Na Alemanha os partidos sociais democratas abriram o caminho
para Hitler, e pagaram muito caro por isso. O PSB com sua guinada a direita,
apoiando um candidato que até ontem tinha um programa antagônico ao seu
(maioridade aos 16 anos, Independência do Banco Central, privatizações, recessão e cortes no orçamento para politicas
socias e etc..), acaba fazendo uma ponte para que a direita neoliberal volte a
governar o Brasil, e desequilibre o processo latino americano.
Abaixo o texto de Uraniano Mota que detalha essa guinada do
PSB.
A memória de Arraes e o PSB, por Urariano Mota
Para a nova face do PSB, que ainda mantém o nome de Partido
Socialista Brasileiro, foi decisivo o papel da direção partidária de
Pernambuco. Nesta nova face, que alguns já chamam de novo fascio, têm
lugares decisivos o avô Miguel Arraes e o neto Eduardo Campos. Mas como
opostos e ruptura em um processo de morte, enterro e transformação.

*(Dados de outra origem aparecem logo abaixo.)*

(* ===== verification/Rbac.v ===== *)
(** Role-based access control (agentfabric/phase4/rbac.py): the permissions of
    the roles, as the class body builds them, and the service that assigns roles
    and checks permissions. *)

From stdpp Require Import base option list strings gmap sets.
From Stdlib Require Import ZArith Lia.
From S2P Require Import Prelude PyVal.

(** A Python set of permissions. *)
Abbreviation permissions := (gset string).

Definition RENOVATION_READ_SCOPES : permissions :=
  list_to_set ["renovation.estimate.read"; "renovation.proposal.read";
    "renovation.jobs.read"; "renovation.change_orders.read"; "renovation.scheduling.read";
    "renovation.crews.read"; "renovation.profitability.read"; "renovation.invoicing.read";
    "renovation.cashflow.read"; "renovation.finance.read"; "renovation.leads.read";
    "renovation.crm.read"; "renovation.portal.read"; "renovation.mvp.read";
    "renovation.operator.read"].

Definition RENOVATION_WRITE_SCOPES : permissions :=
  list_to_set ["renovation.estimate.write"; "renovation.proposal.write";
    "renovation.jobs.write"; "renovation.documentation.write";
    "renovation.change_orders.write"; "renovation.change_orders.approve";
    "renovation.scheduling.write"; "renovation.crews.write"; "renovation.deliveries.write";
    "renovation.finance.write"; "renovation.invoicing.write"; "renovation.leads.write";
    "renovation.crm.write"; "renovation.communications.write"; "renovation.mvp.run";
    "renovation.operator.write"].

Definition role_admin : permissions :=
  RENOVATION_READ_SCOPES ∪ RENOVATION_WRITE_SCOPES ∪
  list_to_set ["tenant.manage"; "tenant.settings.manage"; "team.manage"; "members.manage";
    "quotas.read"; "quotas.manage"; "usage.read"; "registry.publish"; "registry.install";
    "registry.read"; "registry.read_private"; "marketplace.publish"; "marketplace.install";
    "marketplace.read"; "marketplace.review"; "billing.read"; "billing.write";
    "billing.manage"; "agent.create"; "agent.execute"; "runtime.run"; "mesh.send";
    "mesh.broadcast"; "workflow.start"; "workflow.read"; "workflow.recover"; "agents.read";
    "reputation.read"; "events.read"; "memory.read"; "memory.write"; "memory.delete";
    "persistence.read"; "audit.read"; "audit.write"; "audit.export"; "rbac.assign_role";
    "ops.backup.read"; "ops.backup.write"; "metrics.read"; "governance.manage";
    "governance.read"; "governance.propose"; "governance.vote"; "governance.execute";
    "governance.approve"; "runtime.jobs.read"; "runtime.jobs.manage";
    "runtime.workers.manage"; "runtime.schedules.manage"; "federation.manage";
    "federation.read"; "federation.message"; "federation.delegate"; "connectors.read";
    "connectors.manage"; "tools.read"; "tools.manage"; "tools.execute"; "evaluations.read";
    "evaluations.manage"; "feedback.read"; "feedback.write"; "economics.read";
    "economics.manage"; "observability:read"; "observability:write"; "health:read";
    "drift:read"; "anomaly:read"; "recommendations:read"; "recommendations:approve";
    "connectors:read"; "connectors:write"; "connectors:execute"; "connectors:admin";
    "credentials:read"; "credentials:write"; "credentials:rotate"; "gmail.read";
    "gmail.send"; "calendar.read"; "calendar.write"; "github.read"; "github.write";
    "jira.read"; "jira.write"; "slack.read"; "slack.write"; "servicenow.read";
    "servicenow.write"; "s3.read"; "s3.write"; "custom_http.execute"; "teams.read";
    "teams.write"; "salesforce.read"; "salesforce.write"; "sharepoint.read";
    "sharepoint.write"].

Definition role_developer : permissions :=
  RENOVATION_READ_SCOPES ∪ RENOVATION_WRITE_SCOPES ∪
  list_to_set ["agents.read"; "agent.create"; "agent.execute"; "workflow.start";
    "workflow.read"; "workflow.recover"; "memory.read"; "memory.write"; "events.read";
    "usage.read"; "registry.publish"; "registry.install"; "registry.read";
    "registry.read_private"; "marketplace.publish"; "marketplace.install";
    "marketplace.read"; "marketplace.review"; "runtime.run"; "mesh.send"; "mesh.broadcast";
    "workflow.start"; "workflow.read"; "workflow.recover"; "agents.read"; "reputation.read";
    "events.read"; "memory.read"; "memory.write"; "memory.delete"; "persistence.read";
    "audit.read"; "governance.read"; "governance.propose"; "governance.vote";
    "runtime.jobs.read"; "runtime.jobs.manage"; "runtime.schedules.manage";
    "federation.read"; "federation.message"; "federation.delegate"; "connectors.read";
    "connectors.manage"; "tools.read"; "tools.manage"; "tools.execute"; "evaluations.read";
    "evaluations.manage"; "feedback.read"; "feedback.write"; "economics.read";
    "observability:read"; "observability:write"; "health:read"; "drift:read"; "anomaly:read";
    "recommendations:read"; "connectors:read"; "connectors:write"; "connectors:execute";
    "credentials:read"; "credentials:write"; "credentials:rotate"; "gmail.read";
    "gmail.send"; "calendar.read"; "calendar.write"; "github.read"; "github.write";
    "jira.read"; "jira.write"; "slack.read"; "slack.write"; "servicenow.read";
    "servicenow.write"; "s3.read"; "s3.write"; "custom_http.execute"; "teams.read";
    "teams.write"; "salesforce.read"; "salesforce.write"; "sharepoint.read";
    "sharepoint.write"].

Definition role_viewer : permissions :=
  RENOVATION_READ_SCOPES ∪
  list_to_set ["agents.read"; "workflow.read"; "memory.read"; "events.read";
    "reputation.read"; "usage.read"; "registry.install"; "marketplace.install";
    "marketplace.read"; "billing.read"; "audit.read"; "governance.read"; "runtime.jobs.read";
    "federation.read"; "connectors.read"; "tools.read"; "evaluations.read"; "feedback.read";
    "economics.read"; "observability:read"; "health:read"; "drift:read"; "anomaly:read";
    "recommendations:read"; "connectors:read"; "credentials:read"].

Definition role_owner : permissions :=
  RENOVATION_READ_SCOPES ∪ RENOVATION_WRITE_SCOPES ∪
  list_to_set ["tenant.manage"; "tenant.settings.manage"; "team.manage"; "members.manage";
    "quotas.read"; "quotas.manage"; "usage.read"; "auth.admin"; "auth.token.issue";
    "billing.read"; "billing.write"; "audit.read"; "audit.export"; "events.read";
    "metrics.read"; "persistence.read"].

Definition role_operator : permissions :=
  RENOVATION_READ_SCOPES ∪ RENOVATION_WRITE_SCOPES ∪
  list_to_set ["agent.execute"; "runtime.run"; "mesh.send"; "mesh.broadcast";
    "workflow.start"; "workflow.read"; "workflow.recover"; "events.read"; "memory.read";
    "usage.read"; "governance.read"; "governance.propose"; "governance.execute";
    "runtime.jobs.read"; "runtime.jobs.manage"; "runtime.workers.manage";
    "runtime.schedules.manage"; "federation.read"; "federation.message";
    "federation.delegate"; "connectors.read"; "connectors.manage"; "tools.read";
    "tools.manage"; "tools.execute"; "evaluations.read"; "evaluations.manage";
    "feedback.read"; "feedback.write"; "economics.read"; "economics.manage";
    "observability:read"; "observability:write"; "health:read"; "drift:read"; "anomaly:read";
    "recommendations:read"; "recommendations:approve"; "connectors:read"; "connectors:write";
    "connectors:execute"; "credentials:read"; "gmail.read"; "gmail.send"; "calendar.read";
    "calendar.write"; "github.read"; "github.write"; "jira.read"; "jira.write"; "slack.read";
    "slack.write"; "servicenow.read"; "servicenow.write"; "s3.read"; "s3.write";
    "custom_http.execute"; "teams.read"; "teams.write"; "salesforce.read";
    "salesforce.write"; "sharepoint.read"; "sharepoint.write"].

Definition role_reviewer : permissions :=
  list_to_set ["agents.read"; "workflow.read"; "events.read"; "reputation.read";
    "reviews.write"; "governance.read"; "governance.vote"; "governance.approve";
    "runtime.jobs.read"; "federation.read"; "connectors.read"; "tools.read";
    "evaluations.read"; "feedback.read"; "feedback.write"; "economics.read";
    "observability:read"; "health:read"; "drift:read"; "anomaly:read";
    "recommendations:read"; "recommendations:approve"; "connectors:read"; "credentials:read"].

Definition role_billing_admin : permissions :=
  list_to_set ["billing.read"; "billing.write"; "billing.manage"; "usage.read"; "quotas.read"].

Definition role_auditor : permissions :=
  list_to_set ["agents.read"; "workflow.read"; "events.read"; "audit.read"; "audit.export";
    "usage.read"; "reputation.read"; "governance.read"; "runtime.jobs.read";
    "federation.read"; "connectors.read"; "tools.read"; "evaluations.read"; "feedback.read";
    "economics.read"; "observability:read"; "health:read"; "drift:read"; "anomaly:read";
    "recommendations:read"; "connectors:read"; "credentials:read"].

Definition role_service_account : permissions :=
  list_to_set ["agent.execute"; "runtime.run"; "mesh.send"; "workflow.start";
    "workflow.read"; "memory.read"; "memory.write"; "events.read"; "governance.read";
    "governance.propose"; "runtime.jobs.read"; "runtime.jobs.manage";
    "runtime.workers.manage"; "federation.read"; "federation.message"; "federation.delegate";
    "connectors.read"; "connectors.manage"; "tools.read"; "tools.execute";
    "evaluations.read"; "feedback.read"; "feedback.write"; "economics.read";
    "observability:read"; "observability:write"; "health:read"; "drift:read"; "anomaly:read";
    "recommendations:read"; "connectors:read"; "connectors:execute"; "credentials:read";
    "gmail.read"; "calendar.read"; "github.read"; "jira.read"; "slack.read";
    "servicenow.read"; "s3.read"; "custom_http.execute"; "teams.read"; "salesforce.read";
    "sharepoint.read"].

Definition renovation_read : permissions :=
  list_to_set ["renovation.estimate.read"; "renovation.proposal.read"].

Definition renovation_write : permissions :=
  list_to_set ["renovation.estimate.write"; "renovation.proposal.write"].

Definition renovation_operations_read : permissions :=
  list_to_set ["renovation.jobs.read"; "renovation.documentation.read";
    "renovation.change_orders.read"].

Definition renovation_operations_write : permissions :=
  list_to_set ["renovation.jobs.write"; "renovation.documentation.write";
    "renovation.change_orders.write"].

Definition renovation_scheduling_read : permissions :=
  list_to_set ["renovation.scheduling.read"; "renovation.crews.read";
    "renovation.deliveries.read"].

Definition renovation_scheduling_write : permissions :=
  list_to_set ["renovation.scheduling.write"; "renovation.crews.write";
    "renovation.deliveries.write"].

Definition renovation_finance_read : permissions :=
  list_to_set ["renovation.finance.read"; "renovation.profitability.read";
    "renovation.invoicing.read"; "renovation.cashflow.read"].

Definition renovation_finance_write : permissions :=
  list_to_set ["renovation.finance.write"; "renovation.invoicing.write"].

Definition renovation_crm_read : permissions :=
  list_to_set ["renovation.crm.read"; "renovation.leads.read"; "renovation.portal.read";
    "renovation.communications.read"].

Definition renovation_crm_write : permissions :=
  list_to_set ["renovation.crm.write"; "renovation.leads.write"; "renovation.portal.write";
    "renovation.communications.write"].

Definition renovation_approve : permissions :=
  list_to_set ["renovation.change_orders.approve"].

(** [ROLE_PERMISSIONS] as the dictionary literal gives it. *)
Definition role_literals : dict permissions :=
  [("admin", role_admin);
   ("developer", role_developer);
   ("viewer", role_viewer);
   ("owner", role_owner);
   ("operator", role_operator);
   ("reviewer", role_reviewer);
   ("billing_admin", role_billing_admin);
   ("auditor", role_auditor);
   ("service_account", role_service_account)].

Façamos um brevíssimo recuo.
Em 13 de agosto de 2005, escrevi que os obituários, sempre tão
generosos no olho e olfato de abutres, pois sempre esvoaçam e rondam a
agonia dos grandes homens, daquela vez haviam falhado no alcance e na
mira. Sempre tão bons no faro e argúcia, daquela vez os obituários
haviam errado o cadáver do brasileiro Miguel Arraes. No entanto hoje, no
mais recente outubro de 2014, que continua o trágico 13 de agosto deste
ano, o cadáver é outro. Ou melhor, Eduardo Campos ainda não é um
cadáver, como foi o socialista e avô em 2005. Hoje, Eduardo Campos se
tornou um fantasma, que ronda o Brasil a partir de Pernambuco.
A mudança no perfil do PSB foi de tal forma, que não devemos falar em
diferenças. Talvez devêssemos falar na decomposição de um nobre que
gerou um vampiro. Quando era presidente nacional do PSB, Miguel Arraes
alertava que as eleições não deviam contaminar o partido. Mas o que
Arraes dizia, os valores pelos quais o pensador de esquerda Miguel
Arraes lutava têm agora a moldura de marketing. As ideias de Arraes não
mais lutam, hoje apenas enlutam. Em lugar da luta, o luto, das suas
ideias. Para o luto de Eduardo Campos.
Desde o velório, diante do seu corpo, os sinais de esgotamento do PSB
pulavam entre os vivos. De fato, no contexto armado do show mortuário
em frente ao palácio do governo de Pernambuco, cujo mote era uma
tragédia, entre os telões com os atores políticos e pessoas com
bandeiras eleitorais do PSB e de Marina Silva, a ressurreição falava
mais perto à terra. Porque o significado era mais simples e baixo, nas
condições do show eleitoral criado em torno da missa: a ressurreição era
para Marina Silva e a inclinação à direita.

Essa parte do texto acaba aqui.